On evaluating various combinations of microvascualar complications, it was found that in cases having only one microvascular complication 46.15%, 52.38%, and 55.5% of those having neuropathy, retinopathy, and nephropathy respectively were found deficient for vitamin D. In cases having more than one microvascular complication, the percentage of vitamin D deficiency further rose to 75% (neuropathy with retinopathy), 77.77% (neuropathy with nephropathy) and 80% (retinopathy with nephropathy). In cases who had all the three of neuropathy, retinopathy and nephropathy vitamin D deficiency was92.3%. Among type 2 diabetics without any microvascular complication 51.22% were deficient in vitamin D.

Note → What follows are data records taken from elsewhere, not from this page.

(* ===== verification/DirGlob.v ===== *)
(** * dir.c: plain names and braces *)

From S2P Require Import Prelude Util Dir DirSpec DirOps.

(** ** Removing backslashes in place *)

(** A backslash stands for the next character, if there is one. *)
Fixpoint strip (s : cstr) : cstr :=
  match s with
  | [] => []
  | c :: s' => if c =? 92 then match s' with [] => [] | d :: s'' => d :: strip s'' end else c :: strip s'
  end.

(** Induction by one or two characters. *)
Lemma strip_ind (P : cstr → Prop) :
  P [] → P [92] → (∀ d s, P s → P (92 :: d :: s)) → (∀ c s, c ≠ 92 → P s → P (c :: s)) → ∀ s, P s.
Proof.
  intros H0 H1 H2 H3 s. induction s as [s IH] using (induction_ltof1 _ (@length Z)). unfold ltof in IH.
  destruct s as [|c s]; [done|]. destruct (decide (c = 92)) as [->|]; [|apply H3; [done|]; apply IH; cbn; lia].
  destruct s as [|d s]; [done|]. apply H2, IH. cbn. lia.
Qed.

Lemma strip_forall (P : Z → Prop) s : Forall P s → Forall P (strip s).
Proof.
  induction s as [| |d s IH|c s Hc IH] using strip_ind; intros H; [done|done| |].
  - apply Forall_cons in H as [_ H]. apply Forall_cons in H as [Hd H]. constructor; [done|by apply IH].
  - cbn [strip]. rewrite (proj2 (Z.eqb_neq c 92)) by done. apply Forall_cons in H as [Hc' H]. constructor; [done|by apply IH].
Qed.

Section unslash.
Context (bs : list Z) (Hbs : Forall (λ c, c ≠ 0) bs).
Notation orig := (bs ++ [0]).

The prevalence of vitamin D deficiency and mean vitamin D levels in various combinations of microvascular complications is given in Table 2. With an increasing number of complications the mean vitamin D levels were found to fall while the prevalence of vitamin D deficiency increased accordingly. The decline in vitamin D levels between the groups was found to be significant (P = 0.001 ANOVA). Further when individual groups were tested for the difference in vitamin D levels against the group having no microvasclar complication it was found that difference in levels of vitamin D in neuropathy, nephropathy and retinopathy as a single occurrence was insignificant (P = 0.263, 0.126, and 0.292 respectively). On the other hand, the difference was found to be significant in cases of neuropathy with retinopathy (P = 0.036), neuropathy with nephropathy (P = 0.029), retinopathy with nephropathy (P = 0.022) and neuropathy with retinopathy with nephropathy (P = 0.0001). Thus, declining levels of vitamin D levels were significantly related to the presence of combinations of microvascular complications.

Table 2.

Mean vitamin D levels in various microvascular complications

graphic file with name IJEM-18-537-g002.jpg

Open in a new tab

DISCUSSION

Low vitamin D levels have been demonstrated to predict the development of microvascular complications in diabetes.

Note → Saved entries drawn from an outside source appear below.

(* ===== verification/Unpack.v ===== *)
(** * pack.c: unpacking

    [String#unpack].  The string is a list of bytes with one more behind it in memory
    ([beyond]); [s] is an offset, which some directives move past the end.  The values
    go to a new array, or to the block if there is one: what a block sees is the value
    at the time it is called. *)

From S2P Require Import Prelude Util Big Numeric Pack.

Section unpack_model.
Context `{J : Junk} `{BY : Beyond}.

(** [*s] and the bytes from [s]. *)
Definition char_at (str : list Z) (s : Z) : res Z := aload (str ++ [beyond]) s.

Fixpoint load_bytes (str : list Z) (s : Z) (k : nat) : res (list Z) :=
  match k with
  | O => Ok []
  | S k => c ← char_at str s; bs ← load_bytes str (s + 1) k; Ok (c :: bs)
  end.

(** ** Strings *)

(** [infected_str_new(s, len, str)] *)
Definition infected_str_new (str : list Z) (s len : Z) : res value :=
  if len <? 0 then Err (Raise ArgumentError) else
  bs ← load_bytes str s (Z.to_nat len); Ok (VStr bs).

(** [while (t >= s)] from the end of the field: its length without the padding. *)
Fixpoint strip_padding (n : nat) (str : list Z) (s : Z) : res Z :=
  match n with
  | O => Ok 0
  | S n' =>
      c ← char_at str (s + Z.of_nat n');
      if negb (c =? 32) && negb (c =? 0) then Ok (Z.of_nat n) else strip_padding n' str s
  end.

(** [while (t < s+len && *t) t++;] the number of turns. *)
Fixpoint until_nul (n : nat) (str : list Z) (t : Z) : res Z :=
  match n with
  | O => Ok 0
  | S n => c ← char_at str t; if c =? 0 then Ok 0 else k ← until_nul n str (t + 1); Ok (1 + k)
  end.

(** A result: what is pushed, and the new position. *)
Definition unpack_A (str : list Z) (s len : Z) : res (value * Z) :=
  let len := Z.min len (zlen str - s) in
  n ← (if len <? 0 then Ok len else strip_padding (Z.to_nat len) str s);
  v ← infected_str_new str s n;
  Ok (v, s + len).

Definition unpack_Z (str : list Z) (s len : Z) (star : bool) : res (value * Z) :=
  let len := Z.min len (zlen str - s) in
  n ← until_nul (Z.to_nat len) str s;
  v ← infected_str_new str s n;
  let t := s + n in
  let t := if t <? zlen str then t + 1 else t in
  Ok (v, if star then t else s + len).

Definition unpack_a (str : list Z) (s len : Z) : res (value * Z) :=
  let len := Z.min len (zlen str - s) in
  v ← infected_str_new str s len;
  Ok (v, s + len).

(** ** Bit strings and hexadecimal strings *)

(** One turn of [for (i=0; i<len; i++)]: the position, the bits that are left and the
    characters so far. *)
Definition unbits_step (str : list Z) (mask : Z) (shift : Z → Z) (digit : Z → Z) (i : Z) (st : Z * Z * list Z)
    : res (Z * Z * list Z) :=
  let '(s, bits, t) := st in
  '(s, bits) ← (if negb (Z.land i mask =? 0) then Ok (s, shift bits)
                else c ← char_at str s; Ok (s + 1, schar c));
  Ok (s, bits, t ++ [digit bits]).

(** "0123456789abcdef0123456789ABCDEFx" *)
Definition hexdigits : list Z := hexdigit ++ [120].

(** The string is pushed before it is filled, when it holds zeros. *)
Definition unbits (block_p : bool) (per : Z) (star : bool) (mask : Z) (shift digit : Z → Z) (str : list Z) (s len : Z)
    : res (value * Z) :=
  let len := if star || ((zlen str - s) * per <? len) then (zlen str - s) * per else len in
  if len <? 0 then Err OutOfBounds else
  '(s, _, t) ← for_range 0 len (unbits_step str mask shift digit) (s, 0, []);
  Ok (VStr (if block_p then replicate (Z.to_nat len) 0 else t), s).

Definition unpack_b (block_p star : bool) : list Z → Z → Z → res (value * Z) :=
  unbits block_p 8 star 7 (λ b, Z.shiftr b 1) (λ b, if Z.land b 1 =? 0 then 48 else 49).
Definition unpack_B (block_p star : bool) : list Z → Z → Z → res (value * Z) :=
  unbits block_p 8 star 7 (λ b, Z.shiftl b 1) (λ b, if Z.land b 128 =? 0 then 48 else 49).
Definition hexdigit_at (i : Z) : Z := default 0 (zlookup hexdigits i).
Definition unpack_h (block_p star : bool) : list Z → Z → Z → res (value * Z) :=
  unbits block_p 2 star 1 (λ b, Z.shiftr b 4) (λ b, hexdigit_at (Z.land b 15)).
Definition unpack_H (block_p star : bool) : list Z → Z → Z → res (value * Z) :=
  unbits block_p 2 star 1 (λ b, Z.shiftl b 4) (λ b, hexdigit_at (Z.land (Z.shiftr b 4) 15)).

(** ** Numbers *)

(** [PACK_LENGTH_ADJUST]: the count, and how many items are missing ([tmp], an [int]). *)
Definition PACK_LENGTH_ADJUST (sz : Z) (star : bool) (len rest : Z) : Z * Z :=
  let fit := Z.quot rest sz in
  if fit <? len then (fit, if star then 0 else s32 (len - fit)) else (len, 0).

(** The same with [sz] a [size_t]: the division and the comparison are unsigned. *)
Definition PACK_LENGTH_ADJUST_SIZE (sz : Z) (star : bool) (len rest : Z) : Z * Z :=
  let fit := u64 rest / sz in
  if fit <? u64 len then (s64 fit, if star then 0 else s32 (len - fit)) else (len, 0).

(** [while (tmp--) rb_ary_push(ary, Qnil)].  There is no array when there is a block;
    from a negative [tmp] the loop counts down to a signed overflow. *)
Definition PACK_ITEM_ADJUST (block_p : bool) (tmp : Z) : res (list value) :=
  if tmp =? 0 then Ok [] else
  if tmp <? 0 then Err Unmodelled else
  if block_p then Err BadPointer else Ok (replicate (Z.to_nat tmp) VNil).

(** [while (len-- > 0)]: [sz] bytes for each item. *)
Fixpoint unpack_each (n : nat) (sz : nat) (conv : list Z → res num) (str : list Z) (s : Z) : res (list value * Z) :=
  match n with
  | O => Ok ([], s)
  | S n =>
      bs ← load_bytes str s sz;
      v ← conv bs;
      '(vs, s) ← unpack_each n sz conv str (s + Z.of_nat sz);
      Ok (VInt v :: vs, s)
  end.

Scragg et al. and Suzuki et al. in their observational study in type 2 diabetes mellitus (T2DM) subjects concluded that mean vitamin D level concentration in men were significantly higher than women.[14,15] However in our study, 59.15% of males and 60.12% of females in the case group and 33.27% of males and 35.46% of females in the control group were found to be deficient in vitamin D. No significant difference was found in vitamin D levels between the two genders in the case as well as a control group. Various studies have found an inverse relation between vitamin D levels and diabetes prevalence. Pittas et al. found that among women higher levels of vitamin D were associated with a lower risk for T2DM.[16] Liu et al. reported that individuals in the highest tertile of vitamin D levels have a 40% lower incidence of T2DM.[18] Gagnon et al. showed that during the 5-year follow-up of subjects, who developed diabetes had lower vitamin D levels compared with those who remained free of diabetes.[19] Pietschmann et al. and Isaia et al. showed in their respective studies that an association exists between low circulating concentrations of vitamin D and the prevalence of diabetes and impaired glucose tolerance.[20,21]

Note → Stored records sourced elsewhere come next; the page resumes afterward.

(** The first characters of a group. *)
Lemma group_start cap a0 b0 c0' text out i j k cs :
  sextet i → sextet j → no_lf text = code b64_table i :: code b64_table j :: k :: cs →
  ∃ text2, no_lf text2 = k :: cs ∧ (length text2 + 2 ≤ length text)%nat ∧
    b64_step cap (mkExit a0 b0 c0' text out) =
      ('(c, s) ← b64_scan true text2;
       if (at_ s =? 61) || at_end s then Ok (inr (mkExit i j c s out)) else
       '(d, s) ← b64_scan true (tail s);
       if (at_ s =? 61) || at_end s then Ok (inr (mkExit i j c s out)) else
       out ← puts cap out (hunk i j c d);
       Ok (inl (mkExit i j c (tail s) out))).
Proof.
  intros Hi Hj Ht. destruct (scan_code false text i _ Ht Hi) as (t1 & E1 & Ht1 & L1 & _ & _).
  destruct (scan_code false t1 j _ Ht1 Hj) as (t2 & E2 & Ht2 & L2 & _ & _). exists t2. split_and!; [done|lia|].
  unfold b64_step. cbn [xs xout]. assert (at_end text = false) as -> by (destruct text; [done|done]).
  rewrite E1. cbn [mbind res_bind]. rewrite at_end_cons. cbn [tail]. rewrite E2. cbn [mbind res_bind]. by rewrite at_end_cons.
Qed.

In this study, it was found that individuals with type 2 diabetes were having lower vitamin D than non-diabetics. The mean vitamin D was 19.046 ng/ml in diabetics, while it was 27.186 ng/ml in non-diabetics. The difference was significant (P = 0.0001). Vitamin D deficiency was significantly higher in cases (59.49%) as compared to controls (34.61%) (P = 0.0001). Overall prevalence of inadequacy of vitamin D (vitamin D deficiency and insufficiency, or in other words levels <30 ng/ml) was significantly higher (93.67%) in cases than in non-diabetics (64.61%) (P = 0.0001). Hence, this suggests that hypovitaminosis D is more prevalent in diabetics and the vitamin D levels are significantly lower in diabetics as compared to non-diabetics. These results match with those obtained by others like Payne et al. and Aksoy et al., who their study described that diabetic subjects had lower vitamin D levels than non-diabetic subjects.[22,23] However, Suzuki et al. in their observational study in T2DM subjects concluded that mean vitamin D level concentration in T2DM patients was not statistically different from normal. Different results may be due to smaller sample size, geographical location and the effect of weather.[15]

The prevalence of microvascular complications in our study was found to be 74.05%. Only 25.95% of diabetics were free of all microvascular complication. Single microvascular complications (retinopathy or neuropathy or nephropathy) was present in 29.11% of cases while the combination of two was present in 25.32% and all three in 19.62% of cases. Overall 76.78% of cases having neuropathy, 79.63% of cases having retinopathy and 81.48% of cases having nephropathy were deficient in vitamin D. Among diabetics having no microvascular complications, 51.22% of cases were having vitamin D deficiency. On applying Chi-square test vitamin D deficiency was found to be separately associated significantly with neuropathy (P = 0.020), retinopathy (P = 0.010) and nephropathy (P = 0.001) individually. The mean vitamin D levels were found to be 23.10 ± 6.12 (no microvascular complication), 19.94 ± 5.21 (neuropathy), 19.25 ± 7.86 (retinopathy), 19.82 ± 5.05 (nephropathy), 16.64 ± 6.21 (neuropathy with retinopathy), 17.12 ± 4.46 (neuropathy with nephropathy), 16.96 ± 4.85 (retinopathy with nephropathy) and 14.63 ± 4.43 ng/ml (neuropathy with retinopathy with nephropathy). This decrease in level of vitamin D was associated significantly with the presence of multiple microvascular complications (ANOVA, P = 0.0001).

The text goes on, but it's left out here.